Having been transformed to one of the leading banks within the Retail Banking space, Wema Bank with its national authorization has reemerged a stronger, more efficient, resilient and customer-focused organization with a robust risk and governance structure.
However, a review of Wema Bank’s financials reveals the carrying of a negative retained earnings balance, which arose from losses prior to June 2009 when the current management assumed office. Though the Bank has since returned to profitability in the last 4 years, the implication of negative Retained Earnings is that, the Bank, by regulation, is precluded from providing necessary returns to providers of capital. We believe the completion of this exercise, would result in the plough back of subsequent years’ profits – aiding the continued growth of the institution, improvements in performance, particularly as it relates to the reduction in our cost to income and return on equity ratios while commencing the payment of dividend.

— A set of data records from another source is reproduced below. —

Lemma binv_subscribe connect b : binv b → binv (Subscribe connect b).2.
Proof.
  intros [Hc Hr Hs Hch]. unfold Subscribe.
  assert (∀ pc, running b = true ∨ pc = Receiving →
    let b' := if running b then b else set_stream true pc b in
    let sub := fresh (dom (chans b')) in
    binv (set_subs ({[sub]} ∪ subs b')
      (set_chan sub {| buf := []; is_closed := false; joined := length (sent b'); got := [];
                       lost := false |} b'))) as Hadd.
  { intros pc Hpc b' sub.
    assert (chans b' = chans b ∧ subs b' = subs b ∧ sent b' = sent b ∧ crashed b' = false ∧
            (running b' = true ∧ streaming b' ≠ NoStream)) as (E1 & E2 & E3 & E4 & E5).
    { unfold b'. destruct (running b) eqn:Er; simpl; split_and!; try done; [by apply Hr|].
      destruct Hpc as [?| ->]; done. }
    pose proof (is_fresh (dom (chans b'))) as Hf. fold sub in Hf. rewrite E1 in Hf.
    split; simpl; rewrite ?E1, ?E2, ?E3; [done|naive_solver|set_solver|].
    intros s c [[<- <-]|[Hne Hl]]%lookup_insert_Some.
    - rewrite bool_decide_true by set_solver. split; simpl; try done; try lia.
      + by rewrite drop_all.
      + by rewrite drop_all.
      + by rewrite drop_all.
    - rewrite (bool_decide_ext _ (s ∈ subs b)) by set_solver. by apply Hch. }
  destruct (running b) eqn:Er; [by apply (Hadd Receiving); left|].
  destruct connect as [e|]; simpl; [by split; rewrite ?Er|]. by apply (Hadd Receiving); right.
Qed.

Lemma unsub_facts s b :
  binv b → binv (unsub s b) ∧ subs (unsub s b) = subs b ∖ {[s]} ∧ sent (unsub s b) = sent b ∧
    streaming (unsub s b) = streaming b.
Proof.
  intros [Hc Hr Hs Hch]. unfold unsub. case_bool_decide as Hin; [|by split_and!; [|set_solver|..]].
  destruct (chans b !! s) as [c|] eqn:Hl; [|by apply not_elem_of_dom in Hl; set_solver].
  pose proof (Hch s c Hl) as Hok. rewrite bool_decide_true in Hok by done.
  destruct Hok as [H1 H2 H3 H4 H5 H6]. rewrite H1. simpl. split_and!; try done.
  split; simpl; [done|done|set_solver|].
  intros s' c' [[<- <-]|[Hne Hl']]%lookup_insert_Some.
  - rewrite bool_decide_false by set_solver. by split.
  - rewrite (bool_decide_ext _ (s' ∈ subs b)) by set_solver. by apply Hch.
Qed.

Lemma unsub_all l b :
  binv b → binv (foldr unsub b l) ∧ subs (foldr unsub b l) = subs b ∖ list_to_set l.
Proof.
  intros Hb. induction l as [|s l [IH1 IH2]]; simpl; [split; [done|set_solver]|].
  destruct (unsub_facts s _ IH1) as (? & -> & _). split; [done|]. rewrite IH2. set_solver.
Qed.

Lemma binv_end b : binv b → binv (stream_end b).
Proof.
  intros Hb. destruct (unsub_all (elements (subs b)) b Hb) as [[H1 H2 H3 H4] _].
  split; simpl; naive_solver.
Qed.

(** The loop over the subscribers. *)
Lemma send_all x l b :
  NoDup l → (∀ s, s ∈ l → ∃ c, chans b !! s = Some c ∧ is_closed c = false) →
  let b' := foldr (send_to x) b l in
  running b' = running b ∧ subs b' = subs b ∧ streaming b' = streaming b ∧ sent b' = sent b ∧
  crashed b' = crashed b ∧
  ∀ s, chans b' !! s = if bool_decide (s ∈ l) then deliver x <$> chans b !! s else chans b !! s.
Proof.
  induction 1 as [|s l Hs Hl IH]; intros Hopen; [done|].
  destruct IH as (E1 & E2 & E3 & E4 & E5 & E6); [by intros; apply Hopen; right|].
  destruct (Hopen s) as (c & Hc & Hcl); [by left|]. simpl.
  set (b1 := foldr (send_to x) b l) in *. unfold send_to.
  assert (chans b1 !! s = Some c) as Hc1 by (by rewrite E6, bool_decide_false).
  rewrite Hc1, Hcl. simpl. split_and!; try done. intros s'.
  destruct (decide (s' = s)) as [->|Hne].
  - by rewrite lookup_insert_eq, bool_decide_true, Hc by set_solver.
  - rewrite lookup_insert_ne, E6 by done.
    by rewrite (bool_decide_ext (s' ∈ s :: l) (s' ∈ l)) by set_solver.
Qed.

The holistic capital reduction scheme would have no impact on the current holdings of Shareholders, though the Bank will be creating a capital reduction account while an equivalent amount will be moved from its share premium account to effectively close the entries. Following the consent of the Shareholders, the Bank will subsequently make an application to the Federal High Court for the approval of the scheme.

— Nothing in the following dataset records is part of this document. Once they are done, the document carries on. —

(* ===== verification/InstanceWatch.v ===== *)
(** * The fan-in of [InstanceWatch] and [SPDKBackingImageWatch]

    [InstanceWatch] of [pkg/instance/instance.go] and [SPDKBackingImageWatch] of
    [pkg/proxy/backing_image.go]: the watchers of [Watch] push
    notifications into one buffered channel, [handleNotify] takes them out and
    sends them to the caller, and an error group cancels all of them when one
    returns. A further goroutine waits for the handler to end and closes the
    clients, which is what wakes up the watchers: they wait for their streams
    with a context that is never cancelled. The method, the watchers, the
    handler, the closing goroutine, the channel and the group's context are one
    transition system. Its steps are the program's own or those of its
    environment: what a stream yields, the end of a [Send], the shutdown. The
    environment need not do any of them. *)
From S2P Require Import Prelude GoStrings Calls Services Instance Watch.



(** A watcher: opening its stream, at the head of its loop, receiving, sending
    a notification, or returned. *)
Inductive watcher :=
  | WOpen
  | WSelect (failureCount : nat)
  | WRecv (failureCount : nat)
  | WNotify (failureCount : nat)
  | WReturned (e : error).

(** [handleNotify] and its deferred [done <- struct{}{}]; [NNone] before the
    group is started. *)
Inductive notifier :=
  | NNone
  | NSelect
  | NSend
  | NDefer (e : error)
  | NReturned (e : error).

(** The method: at [done <- struct{}{}] of an early return, in [g.Wait], or
    returned. *)
Inductive method_state :=
  | MFailed (e : error)
  | MWait
  | MReturned (e : error).

(** The goroutine at [<-done], in its range over the clients, or ended. *)
Inductive closer_state := CWait | CClosing | CDone.

(** [watchers] have the connections of their streams; [queued] counts the
    notifications in [notifyChan]; [cancelled] says that the group's context is
    done, or that there is no group; [first_error] is what the group remembers;
    [clients] are the open ones, [closings] those closed so far. *)
Record watch_state := mkWatch {
  method : method_state; watchers : list (conn * watcher); notify : notifier; queued : nat;
  cancelled : bool; first_error : option error;
  closer : closer_state; clients : list conn; closings : list conn;
}.

Definition notify_cap : nat := 1024.

(** An early return, and the start of the goroutines of the group. *)
Definition watch_refuses (e : error) (clients : list conn) : watch_state :=
  mkWatch (MFailed e) [] NNone 0 true None CWait clients [].
Definition watch_starts (clients streams : list conn) : watch_state :=
  mkWatch MWait ((λ c, (c, WOpen)) <$> streams) NSelect 0 false None CWait clients [].

(** What [InstanceWatch] starts, given the error of each client it creates: one
    watcher of processes, and five of SPDK objects with V2 on. *)
Definition InstanceWatch (s : Server) (pmClient spdkClient : option error) : watch_state :=
  match pmClient with
  | Some e =>
      watch_refuses
        (EStatus Internal (error_string (EWrap "failed to create ProcessManagerClient" e))) []
  | None =>
      if v2DataEngineEnabled s then
        match spdkClient with
        | Some e =>
            watch_refuses
              (EStatus Internal (error_string (EWrap "failed to create SPDK client" e)))
              [pm_conn s]
        | None =>
            watch_starts [pm_conn s; spdk_conn s] (pm_conn s :: repeat (spdk_conn s) 5)
        end
      else watch_starts [pm_conn s] [pm_conn s]
  end.

(** The same with the one watcher of the backing images; [local] is the address
    of the SPDK service. *)
Definition SPDKBackingImageWatch (local : string) (spdkClient : option error) : watch_state :=
  match spdkClient with
  | Some e =>
      watch_refuses (EStatus Internal (error_string (EWrap "failed to create SPDK client" e))) []
  | None => watch_starts [(SPDKService, local)] [(SPDKService, local)]
  end.

(** Whose step it is. *)
Inductive actor := Own | Env.

(** One step of a watcher, with the queue before and after. The stream of an
    open client yields what the environment sends; on a client that is closed
    the call of the watcher fails by itself. *)
Inductive watcher_step (cancel closed : bool) : actor → watcher → nat → watcher → nat → Prop :=
  | watch_open q : watcher_step cancel closed Env WOpen q (WSelect 0) q
  | watch_open_failed a e q :
      a = Env ∨ closed = true → watcher_step cancel closed a WOpen q (WReturned e) q
  | watch_give_up n what q :
      maxMonitorRetryCount ≤ n →
      watcher_step cancel closed Own (WSelect n) q (WReturned (continuously what)) q
  | watch_cancelled n q :
      n < maxMonitorRetryCount → cancel = true →
      watcher_step cancel closed Own (WSelect n) q (WReturned ctx_err) q
  | watch_default n q :
      n < maxMonitorRetryCount → cancel = false →
      watcher_step cancel closed Own (WSelect n) q (WRecv n) q
  | watch_received n q : watcher_step cancel closed Env (WRecv n) q (WNotify n) q
  | watch_failed a n q :
      a = Env ∨ closed = true → watcher_step cancel closed a (WRecv n) q (WSelect (S n)) q
  | watch_canceled a n e q :
      a = Env ∨ closed = true → from_error e = Some Canceled →
      watcher_step cancel closed a (WRecv n) q (WReturned e) q
  | watch_notify n q :
      q < notify_cap → watcher_step cancel closed Own (WNotify n) q (WSelect n) (S q).

(** A goroutine that returns an error cancels the context of the group, which
    keeps the first one. *)
Definition returned (w : watcher) : bool := match w with WReturned _ => true | _ => false end.
Definition keep_first (f : option error) (w : watcher) : option error :=
  match f, w with None, WReturned e => Some e | _, _ => f end.

(** [m ws h q c f cl cs ds] are the fields of the record, in order. *)
Inductive watch_step : actor → watch_state → watch_state → Prop :=
  | step_watcher a m ws1 cn w ws2 h q c f cl cs ds w' q' :
      watcher_step c (bool_decide (cn ∉ cs)) a w q w' q' →
      watch_step a (mkWatch m (ws1 ++ (cn, w) :: ws2) h q c f cl cs ds)
        (mkWatch m (ws1 ++ (cn, w') :: ws2) h q' (c || returned w') (keep_first f w') cl cs ds)
  | step_notified m ws q c f cl cs ds :
      watch_step Own (mkWatch m ws NSelect (S q) c f cl cs ds) (mkWatch m ws NSend q c f cl cs ds)
  | step_ctx_done m ws q f cl cs ds :
      watch_step Own (mkWatch m ws NSelect q true f cl cs ds)
        (mkWatch m ws (NDefer ctx_err) q true f cl cs ds)
  | step_sent m ws q c f cl cs ds :
      watch_step Env (mkWatch m ws NSend q c f cl cs ds) (mkWatch m ws NSelect q c f cl cs ds)
  | step_send_failed m ws q c f cl cs ds what e :
      watch_step Env (mkWatch m ws NSend q c f cl cs ds)
        (mkWatch m ws (NDefer (EWrap ("failed to send " +:+ what +:+ " response") e)) q c f cl cs ds)
  (** the handler's deferred [done <- struct{}{}], received; it returns *)
  | step_done m ws q c f cs ds e :
      watch_step Own (mkWatch m ws (NDefer e) q c f CWait cs ds)
        (mkWatch m ws (NReturned e) q true (keep_first f (WReturned e)) CClosing cs ds)
  (** the same of an early return *)
  | step_refused ws h q c f cs ds e :
      watch_step Own (mkWatch (MFailed e) ws h q c f CWait cs ds)
        (mkWatch (MReturned e) ws h q c f CClosing cs ds)
  (** the range over the clients takes them in any order *)
  | step_close m ws h q c f cs1 cn cs2 ds :
      watch_step Own (mkWatch m ws h q c f CClosing (cs1 ++ cn :: cs2) ds)
        (mkWatch m ws h q c f CClosing (cs1 ++ cs2) (ds ++ [cn]))
  | step_closed m ws h q c f ds :
      watch_step Own (mkWatch m ws h q c f CClosing [] ds) (mkWatch m ws h q c f CDone [] ds)
  (** [g.Wait] returns *)
  | step_wait ws q c f cl cs ds what e :
      Forall (λ w, returned w.2 = true) ws →
      watch_step Own (mkWatch MWait ws (NReturned e) q c (Some f) cl cs ds)
        (mkWatch (MReturned (EWrap ("failed to watch " +:+ what) f)) ws (NReturned e) q c (Some f)
           cl cs ds)
  | step_shutdown m ws h q f cl cs ds :
      watch_step Env (mkWatch m ws h q false f cl cs ds) (mkWatch m ws h q true f cl cs ds).

Definition any_step (st st' : watch_state) : Prop := ∃ a, watch_step a st st'.

(** The program can do nothing more by itself. *)
Definition watch_final (st : watch_state) : Prop := ∀ st', ¬ watch_step Own st st'.

(** The method has returned and every client is closed. *)
Definition watch_ended (st : watch_state) : Prop :=
  (∃ e, method st = MReturned e) ∧ closer st = CDone ∧ clients st = [].

(** A [Send] to the caller has not returned. *)
Definition watch_sending (st : watch_state) : Prop := notify st = NSend.

(** A watcher waits for room in a channel nobody receives from any more; the
    clients are closed none the less. *)
Definition watch_hangs (st : watch_state) : Prop :=
  ((∃ e, notify st = NReturned e) ∧ notify_cap ≤ queued st ∧
    ∃ cn n, (cn, WNotify n) ∈ watchers st) ∧ method st = MWait.

(** ** What holds all the time *)

Definition watch_inv (opened : list conn) (st : watch_state) : Prop :=
  closings st ++ clients st ≡ₚ opened ∧ (closer st = CDone → clients st = []) ∧
  match method st with
  | MFailed _ => closer st = CWait ∧ notify st = NNone
  | MWait =>
      match notify st with
      | NNone => False
      | NReturned _ => closer st ≠ CWait ∧ is_Some (first_error st)
      | _ => closer st = CWait
      end
  | MReturned _ =>
      closer st ≠ CWait ∧ (notify st = NNone ∨ ∃ e, notify st = NReturned e)
  end.

Lemma keep_first_some f w : is_Some f → is_Some (keep_first f w).
Proof. by intros [e ->]. Qed.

Wema Bank continues to improve on its performance, despite the relatively challenging business environment. Furthermore, the Bank has recorded successes in several financial and non-financial priorities specifically, Wema Bank’s growth strategy – Project LEAP – revolves around a blended approach involving partnership, growing branch network and digitization. This was further strengthened by the May 2017 launch of ALAT – Nigeria’s first fully digital Bank. ALAT is the first of its kind with its end-to-end digital offering and customer interaction.
The Bank has its National Long-Term Rating affirmed at (BBB-) by Fitch and Global Credit Rating (GCR), both leading credit rating and research agencies with its Non-Performing Loans (NPLs), Capital Adequacy Ratio and Liquidity Ratio all within the regulatory threshold.